The first question I'm asking is mostly a matter of avoiding an Evil Triangle:

-Don't want the books to be too 'weeby' (Solution: Avoid honorifics like -kun, -san, -senpai, -sensei, etc. as well as stuff like "oni-chan" and the like)
-Don't want the books to be too 'historical' (ie. I'm pointedly avoiding using words that are over-associated with Japan: Swords are swords, not 'katanas', the Emperor is an Emperor, not a 'Shogun', Assassins are assassins, not 'ninja', etc.)
-Don't want the books to just be a regular YA fantasy but with characters having names like Haruka, Takumi, Saburo, etc. etc. (mostly to be solved with more subtle touches, like kitsune and oni and the like)
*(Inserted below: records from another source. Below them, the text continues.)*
Lemma chain_request_blocks : keeps chain_ok request_blocks_if_missing_ancestor.
Proof. unfold request_blocks_if_missing_ancestor. keeps_all. Qed.

#[local] Hint Resolve chain_try_propose chain_process_certificate chain_request_blocks : keeps.

Lemma chain_send_vote env v : keeps chain_ok (send_vote_and_reset_timer env v).
Proof. unfold send_vote_and_reset_timer. keeps_all. Qed.

#[local] Hint Resolve chain_send_vote : keeps.

Lemma chain_try_vote env tc tip : keeps chain_ok (try_vote env tc tip).
Proof. unfold try_vote, schedule_vote, maybe_record_vote_delay_metrics, put_safety. keeps_all. Qed.

#[local] Hint Resolve chain_try_vote : keeps.

Lemma chain_try_add env b args : keeps chain_ok (try_add_and_commit_blocktree env b args).
Proof.
  intros past w (Hf & Hc & Hs). unfold try_add_and_commit_blocktree. do 4 wp_step.
  destruct (add_filed _ _ _ Hf Hcall) as [Hf' Hr']. repeat wp_step.
  apply (wp_keeps chain_ok); [|keeps_all|intros _ past1 w1 Hw1].
  { split_and!; cbn; [done|by rewrite Hr'|done]. }
  apply keeps_wp; [done|]. unfold maybe_statesync. keeps_all.
Qed.

Lemma chain_process_qc env qc : keeps chain_ok (process_qc env qc).
Proof. unfold process_qc, cancel_obsolete_requests, maybe_statesync, lookup_leader. keeps_all. Qed.

Lemma chain_process_tc env tc : keeps chain_ok (process_tc env tc).
Proof. unfold process_tc, lookup_leader. keeps_all. Qed.

#[local] Hint Resolve chain_try_add chain_process_qc chain_process_tc : keeps.

Lemma chain_timeout_expiry env r : keeps chain_ok (handle_timeout_expiry env r).
Proof. unfold handle_timeout_expiry. keeps_all. Qed.

Lemma chain_vote env author m : keeps chain_ok (handle_vote_message env author m).
Proof. unfold handle_vote_message. keeps_all. Qed.

#[local] Hint Resolve chain_timeout_expiry chain_vote : keeps.

Lemma chain_sync_loop env l : keeps chain_ok (sync_loop env l).
Proof. induction l as [|b l IH]; cbn [sync_loop]; unfold validate_block; keeps_all. Qed.

#[local] Hint Resolve chain_sync_loop : keeps.

Lemma chain_handle_event env ev : keeps chain_ok (handle_event env ev).
Proof.
  destruct ev; cbn [handle_event]; eauto with keeps nocore.
  - unfold handle_proposal_message, validate_block, put_safety. keeps_all.
  - unfold handle_timeout_message, absorb_timeout, handle_timeout_certificate,
      broadcast_advance_round_message, collect_timeout. keeps_all.
  - unfold handle_round_recovery_message, put_safety. keeps_all.
  - unfold handle_no_endorsement_message. keeps_all.
  - unfold handle_advance_round_message. keeps_all.
  - unfold handle_block_sync. keeps_all.
  - unfold handle_vote_timer. keeps_all.
Qed.

Lemma chain_run_events evs : keeps chain_ok (run_events evs).
Proof.
  induction evs as [|[env ev] evs IH]; cbn [run_events]; keeps_all. apply chain_handle_event.
Qed.
End fixed.

(** C2: in every run, the blocks the node finalizes form one chain, in order, each
    naming its predecessor by its id, from the root of its block tree to the new
    root: finality never reverts or forks locally, whatever it receives.  The
    epoch manager and the block policy end in exactly the state that scheduling
    and committing the finalized blocks one by one determines. *)
Theorem consensus_commits_one_chain (evs : list (ConsensusEnv * ConsensusEvent))
    (w w' : ConsensusStateWrapper) (cmds : list ConsensusCommand) :
  filed (pending_block_tree (consensus w)) →
  run_events evs w = Ret ((), cmds, w') →
  hash_chain (root_id (pending_block_tree (consensus w))) (finalized cmds)
    (root_id (pending_block_tree (consensus w'))) ∧
  committed_state (epoch_manager w) (block_policy w) (finalized cmds)
    (epoch_manager w') (block_policy w').
Proof.
  intros Hf Hrun.
  apply (chain_run_events (root_id (pending_block_tree (consensus w))) (epoch_manager w) (block_policy w) evs [] w) in Hrun.
  - destruct Hrun as (_ & Hc & Hs). split; [exact Hc|exact Hs].
  - split_and!; [exact Hf|reflexivity|by split].
Qed.
End chain.

(** ** The concrete node *)

#[local] Existing Instance NopProtocol.
#[local] Existing Instance NopCodec.
#[local] Existing Instance list_HashIter.
#[local] Existing Instance example_message_codec.
#[local] Existing Instance node_policy.
#[local] Existing Instance node_validator.
#[local] Existing Instance node_chain_config.
#[local] Existing Instance node_election.

Lemma consensus_commits_one_chain_witness : ∃ w cmds w',
  run_events node_events w = Ret ((), cmds, w') ∧ length (finalized cmds) = 1 ∧
  hash_chain (root_id (pending_block_tree (consensus w))) (finalized cmds)
    (root_id (pending_block_tree (consensus w'))).
Proof.
  destruct node_run_steps as (w & cmds & w' & Hw & Hrun & Hall). exists w, cmds, w'.
  assert (Hlen : match node_run with
                 | Ret (_, cmds, _) => bool_decide (length (finalized cmds) = 1)
                 | Panic => false end = true) by (vm_compute; reflexivity).
  rewrite Hall in Hlen. apply bool_decide_eq_true in Hlen.
  split; [exact Hrun|]. split; [exact Hlen|].
  refine (proj1 (consensus_commits_one_chain node_events w w' cmds _ Hrun)).
  unfold node_start in Hw. apply run_bind_Ret in Hw as (c & Hc & [= <-]).
  unfold ConsensusState_new in Hc. apply run_bind_Ret in Hc as (pm & _ & Hc).
  apply run_bind_Ret in Hc as (r1 & _ & Hc). apply run_bind_Ret in Hc as (s & _ & [= <-]).
  intros id e He. discriminate He.
Defined.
Do you have any tips on avoiding said Evil Triangle?
This project sounds really neat! But I feel like you might be overthinking this, to be honest. What makes something weeby to me is when a work gets stuff wrong (especially if it’s obviously pulling from a pop culture reference rather than history/myth), or fetishizes things as “better” than other parts of the world while glossing over issues that were/are a thing in Japan. The word choice doesn’t matter too much unless it’s going overboard - like I agree about not including honorifics, although even then some are reasonably well-known like sensei and seeing one or two in context to mark a serious difference in decorum wouldn’t bother me.

It might help you to think about what you want the draw to be for a reader - are you looking for readers interested in the Japanese angle of this? Because then minimizing it doesn’t really do you any favours IMO.